Araceli González y Fabián Mazzei. Foto: Christian Beliera/GENTE
Araceli González y Fabián Mazzei. Foto: Christian Beliera/GENTE

En el living y con el televisor prendido, para evitar la cama vacía. "Si subo a la habitación y Ara no está…", confía Fabián Mazzei (52) antes de que su mujer lo chicanee entre risas: "¡Así ganó toda la vida!".

Porque mientras Araceli González (50) hace temporada de teatro en Mar del Plata y detesta la soledad, Fabián hace tele en Buenos Aires y se las ingenia para sobrevivir. "Nos extrañamos mucho. ¡Y es verdad! Muchas veces me quedo dormido en el sillón. E incluso cuando subo –y sé que esto va a sonar patético– desarmo sólo la mitad de la cama", agrega el actor de Golpe al corazón (Telefe), que está en Mar del Plata para no despegarse de su mujer las 36 horas del fin de semana largo que se armó entre el sábado 19 y el lunes 22.

Porque con diez años de amor y cuatro de casados, Fabián y Ara no hacen más que honrar aquello que los une. "Estar con Fabi es fluir. Nada es sacrificio, ni para aguantar", apunta la actriz, protagonista de Los puentes de Madison, mientras en el balneario La Reserva el café del desayuno y la charla con GENTE son el preludio del último día de playa de enero con su marido.

Araceli González y Fabián Mazzei. Foto: Christian Beliera/GENTE
Araceli González y Fabián Mazzei. Foto: Christian Beliera/GENTE

–Es decir que les cuesta el ejercicio de extrañarse en temporada…
Fabián: Mucho. En general era al revés: yo venía acá a hacer teatro y Ara se quedaba allá. Sí se me hace más fácil cuando está Toto (Tomás Kirzner –19–, el hijo de Araceli con Adrián Suar).
Araceli: No es fácil. Porque todos los días del año compartimos mucho. Por eso, este fin de semana es hermoso. A mí me cuesta estar sola.
F: Le cuesta más que a mí. ¡A pesar de que a mí se me hace difícil dormir! Pero estamos todo el día conectados. Y me pide que venga cada fin de semana libre.
A: Yo viajé el lunes anterior, y después de quince días estuvimos los cuatro juntos (con Florencia Torrente –29–, su hija). Y eso me renueva. Mi casa es mi bunker. Es muy sacrificado dejarla. Aunque cuando subo al escenario me olvido de todo. Me costaría más hacer temporada si no fuera tan maravillosa la obra.

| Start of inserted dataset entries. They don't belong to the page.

(** C5 as stated fails: stability is not a consequence of the tie rule
    alone.  On [INT_MAX, 2, INT_MAX, 1] the sort returns, but in the last
    merge the sentinel of the left buffer ties with the [INT_MAX] that
    came from position 2 and is written in its place: the run on the
    elements paired with their positions leaves [(INT_MAX, 0)] at the
    indices 2 and 3, the element of position 2 is not in the output, and
    the two equal keys do not come in the order of their positions.  On
    [0, 0, INT_MAX, INT_MAX] the sort has no output: the scan reads the
    left buffer behind its sentinel. *)
Lemma merge_sort_stable_fails :
  let S := [INT_MAX; 2; INT_MAX; 1] in
  let A' := [(1, 3%nat); (2, 1%nat); (INT_MAX, 0%nat); (INT_MAX, 0%nat)] in
  merge_sort 6 S 0 (wrap (size S - 1)) = Ok (erase A') ∧
  merge_sort 6 (tag_from 0 S) 0 (wrap (size S - 1)) = Ok A' ∧
  (∀ fuel B, merge_sort fuel (tag_from 0 S) 0 (wrap (size S - 1)) = Ok B →
             B = A') ∧
  (INT_MAX, 2%nat) ∈ tag_from 0 S ∧ ((INT_MAX, 2%nat) ∉ A') ∧
  ¬ (A' ≡ₚ tag_from 0 S) ∧
  ¬ (∀ i j a b, (i < j)%nat → A' !! i = Some a → A' !! j = Some b →
                a.1 = b.1 → (a.2 < b.2)%nat) ∧
  merge_sort 100 (tag_from 0 [0; 0; INT_MAX; INT_MAX]) 0
    (wrap (size [0; 0; INT_MAX; INT_MAX] - 1)) = OutOfBounds ∧
  ¬ (∀ (S : list Z) (fuel : nat), (length S + 1 < fuel)%nat →
       ∃ B, merge_sort fuel (tag_from 0 S) 0 (wrap (size S - 1)) = Ok B ∧
            B ≡ₚ tag_from 0 S ∧
            ∀ i j a b, (i < j)%nat → B !! i = Some a → B !! j = Some b →
                       a.1 = b.1 → (a.2 < b.2)%nat).
Proof.
  intros S A'.
  assert (merge_sort 6 (tag_from 0 S) 0 (wrap (size S - 1)) = Ok A')
    as Hrun by (vm_compute; reflexivity).
  assert (∀ fuel B,
            merge_sort fuel (tag_from 0 S) 0 (wrap (size S - 1)) = Ok B →
            B = A') as Hall.
  { intros fuel B.
    apply (fuel_mono_Ok
             (λ fuel, merge_sort fuel (tag_from 0 S) 0 (wrap (size S - 1)))
             6); [apply merge_sort_mono | exact Hrun]. }
  assert ((INT_MAX, 2%nat) ∈ tag_from 0 S) as Hin.
  { apply list_elem_of_lookup. by exists 2%nat. }
  assert ((INT_MAX, 2%nat) ∉ A') as Hout.
  { unfold A'. rewrite !not_elem_of_cons.
    repeat split;
      try (intros E; apply (f_equal snd) in E; discriminate E).
    apply not_elem_of_nil. }
  assert (¬ (∀ i j a b, (i < j)%nat → A' !! i = Some a → A' !! j = Some b →
                        a.1 = b.1 → (a.2 < b.2)%nat)) as Horder.
  { intros Hord.
    specialize (Hord 2%nat 3%nat (INT_MAX, 0%nat) (INT_MAX, 0%nat)
                  ltac:(lia) eq_refl eq_refl eq_refl).
    simpl in Hord. lia. }
  split; [vm_compute; reflexivity|]. split; [exact Hrun|].
  split; [exact Hall|]. split; [exact Hin|]. split; [exact Hout|].
  split; [intros Hperm; apply Hout; by rewrite Hperm|].
  split; [exact Horder|]. split; [vm_compute; reflexivity|].
  intros Hstable.
  destruct (Hstable S 6%nat ltac:(simpl; lia)) as (B & HB & _ & Hord).
  apply Hall in HB as ->. by apply Horder.
Qed.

Araceli con Facundo Arana haciendo Los puentes de Madison
Araceli con Facundo Arana haciendo Los puentes de Madison

–¿Qué tiene de especial para vos Los puentes de Madison?
A: Cuando Javier Faroni, el productor, me llamó para proponérmela, con El Indio Romero, el director, estábamos laburando sobre otra obra. Pero la nombró y no dudé. En ningún momento pensé: "La hace Meryl Streep. ¿Cómo la voy a hacer yo?". Me enfoqué en el libro y en semejante historia de amor. Nada era un fantasma para mí. Tuve claro que es nuestra versión.

“No se puede comparar cine y teatro. Ara encontró su Francesca”, Fabián

F: No se puede comparar cine y teatro. Ara encontró su Francesca.
A: Te invita a recrear los espacios en la mente. La gente se emociona. Es un flash. Hice un trabajo muy profundo para estar arraigada en el personaje. Son textos contundentes y específicos. Me gusta lo riguroso. Para mí es un antes y un después en el disfrute del teatro… Y trabajar de noche es un chino. Yo soy más de la mañana. Pero le encontré el sabor. Hay mucho juego actoral y me retroalimento con el público. Si estoy hablando y una mujer llora en la sala o comenta "es verdad" sobre alguna cuestión del amor, me hace bien. O cuando el otro día, un señor de ochenta años se paró con dificultad para aplaudirnos.

Fabián con sus compañeros de Golpe al corazón: Georgina Barbarossa y Fabio Aste
Fabián con sus compañeros de Golpe al corazón: Georgina Barbarossa y Fabio Aste

–Mientras tanto vos, Fabián, estás laburando mucho. Terminaste Cuéntame cómo pasó en la TV Pública y luego te sumaste al elenco de Golpe al corazón.
F: Sí, gracias a Dios. Diego Estevanez me había convocado hace un tiempo, pero yo estaba en Cuéntame… Volvió a llamar y me dijo que me necesitaba en ese momento. "Pero me voy de vacaciones. Dame una semana", le dije, y me respondió que no. Así que suspendimos el descanso y arranqué. Gracias a Dios, estamos los dos trabajando. La tira va a seguir en Telefe.